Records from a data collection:
(** Remove trailing freed allocations. *)
Fixpoint truncate_loop (fuel : nat) : M heap_vars unit :=
  h <- get ;;
  if (last h =? 0) || negb (h_free (hmem h) (last h)) then ret tt else
  match fuel with
  | O => hang
  | S fuel' =>
      modify (fun h => set_cur_size
        (u32 (cur_size h - (h_align_offset_size (hmem h) (last h) + sizeof_heap_alloc
                            + h_size (hmem h) (last h)))) h) ;;;
      modify (fun h => set_last (h_prev (hmem h) (last h)) h) ;;;
      truncate_loop fuel'
  end.

Definition unsafe_truncate_heap (fuel : nat) : M heap_vars unit :=
  h <- get ;;
  if last h =? 0 then ret tt else
  truncate_loop fuel ;;;
  h <- get ;;
  if last h =? 0 then modify (set_first 0) else hstore (last h + 8) 0.

Definition init_kernel_heap (region : vm_region) : M heap_vars unit :=
  modify (fun h => mk_heap (hmem h) true (Some region) 0 (cur_size h) (vbase region) 0 0).

(** Fill in the header of a new allocation and link it behind the last one. *)
Definition build_alloc (alloc offset size : Z) : M heap_vars unit :=
  hstore alloc HEAP_ALLOC_MAGIC ;;;
  hstore (alloc + 12) offset ;;;
  hstore (alloc + 16) size ;;;
  hstore8 (alloc + 20) 0 ;;;
  hstore (alloc + 24) HEAP_ALLOC_MAGIC ;;;
  h <- get ;;
  when (negb (last h =? 0)) (hstore (last h + 8) alloc) ;;;
  h <- get ;;
  hstore (alloc + 4) (last h) ;;;
  hstore (alloc + 8) 0 ;;;
  h <- get ;;
  when (first h =? 0) (modify (set_first alloc)) ;;;
  modify (set_last alloc) ;;;
  modify (fun h => set_cur_size (u32 (cur_size h + (offset + sizeof_heap_alloc + size))) h).

(** [fuel] bounds the number of allocations the debug check walks over. *)
Definition kalloc (fuel : nat) (mode alignment size : Z) : M (heap_state P) Z :=
  s <- get ;;
  let mc := ls_mach (hs_ls s) in
  if negb (eflags_if mc) && (nof_active_cpus mc >? 1) then
    kpanic "kalloc(): called with interrupts off"
  else if mode =? HEAP_CONTINUOUS then
    kpanic "kalloc(): HEAP_CONTINUOUS unimplemented"
  else if negb (hinitialized (hs_vars s)) then
    kpanic "kalloc(): heap was not initialized"
  else if negb (cr3 mc =? ps_pd) then
    kpanic "kalloc(): called with non-kernel page tables"
  else
  on_hlock cpu_spinlock_acquire ;;;
  on_vars (unsafe_check_all fuel) ;;;
  h <- gets hs_vars ;;
  let unaligned := u32 (heap h + cur_size h + sizeof_heap_alloc) in
  let offset := u32 (alignment - 1 - u32 (unaligned + alignment - 1) mod alignment) in
  let v := u32 (heap h + cur_size h + offset + sizeof_heap_alloc) in
  let total := u32 (cur_size h + offset + sizeof_heap_alloc + size) in
  (if heap_size h <? total then unsafe_grow_heap total else ret tt) ;;;
  on_vars (build_alloc (u32 (v - sizeof_heap_alloc)) offset size) ;;;
  on_vars (unsafe_check_all fuel) ;;;
  on_hlock cpu_spinlock_release ;;;
  ret v.

Definition hmemset (v val len : Z) : M (heap_state P) unit :=
  on_vars (modify (fun h => set_hmem (kmemset (hmem h) v val len) h)).

Definition kzalloc (fuel : nat) (mode alignment size : Z) : M (heap_state P) Z :=
  v <- kalloc fuel mode alignment size ;;
  hmemset v 0 size ;;;
  ret v.

Definition kualloc (fuel : nat) (mode size : Z) : M (heap_state P) Z :=
  kalloc fuel mode HEAP_NO_ALIGN size.

Definition kzualloc (fuel : nat) (mode size : Z) : M (heap_state P) Z :=
  v <- kualloc fuel mode size ;;
  hmemset v 0 size ;;;
  ret v.

Definition krealloc (v mode alignment size : Z) : M (heap_state P) Z :=
  kpanic "krealloc(): unimplemented".

(** Mark the allocation free and drop the free tail of the heap. *)
Definition free_block (fuel : nat) (alloc : Z) : M heap_vars unit :=
  h <- get ;;
  if negb (unsafe_check (hmem h) alloc) then kpanic "kfree(): bad address" else
  hstore8 (alloc + 20) 1 ;;;
  h <- get ;;
  let next := h_next (hmem h) alloc in
  when ((next =? 0) || h_free (hmem h) next) (unsafe_truncate_heap fuel).

Definition kfree (fuel : nat) (v : Z) : M (heap_state P) unit :=
  s <- get ;;
  if negb (hinitialized (hs_vars s)) then kpanic "kfree(): heap was not initialized" else
  r <- hregion ;;
  if negb (is_heap r v) then kpanic "kfree(): given address is not in heap region" else
  on_hlock cpu_spinlock_acquire ;;;
  on_vars (free_block fuel (u32 (v - sizeof_heap_alloc))) ;;;
  on_hlock cpu_spinlock_release.

Definition ktranslate (v : Z) : M (heap_state P) Z :=
  s <- get ;;
  if negb (hinitialized (hs_vars s)) then kpanic "ktranslate(): heap was not initialized" else
  kpanic "not implemented".

End operations.

(** ** The heap as a list of blocks, newest first *)

Record block := mk_block {
  hdr : Z;        (* address of the header *)
  boff : Z;       (* bytes skipped for alignment before it *)
  bsize : Z;      (* usable bytes behind it *)
  bfree : bool;
}.

Definition data (b : block) : Z := hdr b + sizeof_heap_alloc.
Definition bend (b : block) : Z := data b + bsize b.
Definition set_bfree (b : block) : block := mk_block (hdr b) (boff b) (bsize b) true.

(** The blocks fill the space from [base] to [fin] without gaps. *)
Fixpoint tiles (base : Z) (bs : list block) (fin : Z) : Prop :=
  match bs with
  | [] => fin = base
  | b :: older =>
      fin = bend b ∧ 0 ≤ bsize b ∧ 0 ≤ boff b ∧ tiles base older (hdr b - boff b)
  end.

Definition header_ok (m : mem) (b : block) : Prop :=
  h_magic1 m (hdr b) = HEAP_ALLOC_MAGIC ∧ h_magic2 m (hdr b) = HEAP_ALLOC_MAGIC ∧
  h_align_offset_size m (hdr b) = boff b ∧ h_size m (hdr b) = bsize b ∧
  h_free m (hdr b) = bfree b.

Definition newest (bs : list block) : Z :=
  match bs with [] => 0 | b :: _ => hdr b end.

(** The oldest block, or [next] if there is none. *)
Fixpoint oldest (next : Z) (bs : list block) : Z :=
  match bs with [] => next | b :: older => oldest (hdr b) older end.

(** The headers in memory describe the blocks and link them; the block after the
    newest one is at [next]. *)
Fixpoint links (m : mem) (next : Z) (bs : list block) : Prop :=
  match bs with
  | [] => True
  | b :: older =>
      header_ok m b ∧ h_next m (hdr b) = next ∧ h_prev m (hdr b) = newest older ∧
      links m (hdr b) older
  end.

Record hregion_ok (r : vm_region) : Prop := {
  hr_base : 0 < vbase r;
  hr_size : 0 ≤ rsize r;
  hr_end : vbase r + rsize r < 2 ^ 32 - PAGE_SIZE;
  hr_aligned : vbase r mod PAGE_SIZE = 0;
  hr_saligned : rsize r mod PAGE_SIZE = 0;
}.

Record heap_inv (r : vm_region) (bs : list block) (h : heap_vars) : Prop := {
  hi_init : hinitialized h = true;
  hi_region : heap_region h = Some r;
  hi_base : heap h = vbase r;
  hi_bytes : byte_mem (hmem h);
  hi_tiles : tiles (heap h) bs (heap h + cur_size h);
  hi_links : links (hmem h) 0 bs;
  hi_first : first h = oldest 0 bs;
  hi_last : last h = newest bs;
  hi_tail : match bs with [] => True | b :: _ => bfree b = false end;
  hi_cur : 0 ≤ cur_size h ≤ heap_size h;
  hi_fits : heap_size h ≤ rsize r;
}.

(** The blocks left when the freed ones at the end are dropped. *)
Fixpoint drop_free (bs : list block) : list block :=
  match bs with
  | [] => []
  | b :: older => if bfree b then drop_free older else bs
  end.

(** Every page of the grown heap is mapped. *)
Definition heap_mapped {P} {PS : PageSource P} (p : P) (h : heap_vars) : Prop :=
  ∀ v, v mod PAGE_SIZE = 0 → heap h ≤ v < heap h + heap_size h → ps_mapped p v.

(** ** Lemmas on the block list *)

Lemma tiles_le base bs fin : tiles base bs fin → base ≤ fin.
Proof.
  revert fin. induction bs as [|b bs IH]; intros fin; cbn [tiles]; [lia|].
  intros (-> & Hs & Ho & Ht). apply IH in Ht. unfold bend, data, sizeof_heap_alloc. lia.
Qed.

Lemma tiles_In base bs fin b :
  tiles base bs fin → b ∈ bs → base ≤ hdr b - boff b ∧ bend b ≤ fin ∧ 0 ≤ bsize b ∧ 0 ≤ boff b.
Proof.
  revert fin. induction bs as [|c bs IH]; intros fin Ht Hb; [by apply elem_of_nil in Hb|].
  destruct Ht as (-> & Hs & Ho & Ht). apply elem_of_cons in Hb as [->|Hb].
  - apply tiles_le in Ht. lia.
  - destruct (IH _ Ht Hb) as (? & ? & ? & ?). unfold bend, data, sizeof_heap_alloc in *. lia.
Qed.

(** Two different positions of the list are disjoint blocks. *)
Lemma tiles_disjoint base newer b mid c older fin :
  tiles base (newer ++ b :: mid ++ c :: older) fin → bend c ≤ hdr b - boff b.
Proof.
  revert fin. induction newer as [|d newer IH]; intros fin; cbn [app tiles].
  - intros (_ & _ & _ & Ht). eapply tiles_In in Ht as (_ & ? & _); [done|].
    apply elem_of_app. right. by left.
  - intros (_ & _ & _ & Ht). by eapply IH.
Qed.

Lemma header_ok_ext m m' b :
  (∀ a, hdr b ≤ a < data b → m' a = m a) → header_ok m b → header_ok m' b.
Proof.
  intros H. unfold header_ok, h_magic1, h_magic2, h_align_offset_size, h_size, h_free.
  unfold data, sizeof_heap_alloc in H.
  rewrite (load32_ext m' m (hdr b)), (load32_ext m' m (hdr b + 24)),
    (load32_ext m' m (hdr b + 12)), (load32_ext m' m (hdr b + 16)), (H (hdr b + 20))
    by (try intros x Hx; try apply H; lia). done.
Qed.

Lemma links_ext m m' next base bs fin :
  tiles base bs fin → (∀ a, base ≤ a < fin → m' a = m a) → links m next bs → links m' next bs.
Proof.
  revert next fin. induction bs as [|b bs IH]; intros next fin Ht Hm Hl; [done|].
  destruct Ht as (-> & Hs & Ho & Ht), Hl as (Hh & Hn & Hp & Hl).
  pose proof (tiles_le _ _ _ Ht) as Hle.
  assert (Hin : ∀ a, hdr b ≤ a < data b → m' a = m a).
  { intros a Ha. apply Hm. unfold bend in *. lia. }
  unfold data, sizeof_heap_alloc in Hin.
  split; [by apply (header_ok_ext m)|]. unfold h_next, h_prev in *.
  rewrite (load32_ext m' m (hdr b + 8)), (load32_ext m' m (hdr b + 4))
    by (intros x Hx; apply Hin; lia).
  repeat split; try done. eapply IH; [exact Ht| |done].
  intros a Ha. apply Hm. unfold bend, data, sizeof_heap_alloc in *. lia.
Qed.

#### Task item
Scan the records above and show every line in which the word "kualloc" occurs.

#### Answer box
Definition kualloc (fuel : nat) (mode size : Z) : M (heap_state P) Z :=
  v <- kualloc fuel mode size ;;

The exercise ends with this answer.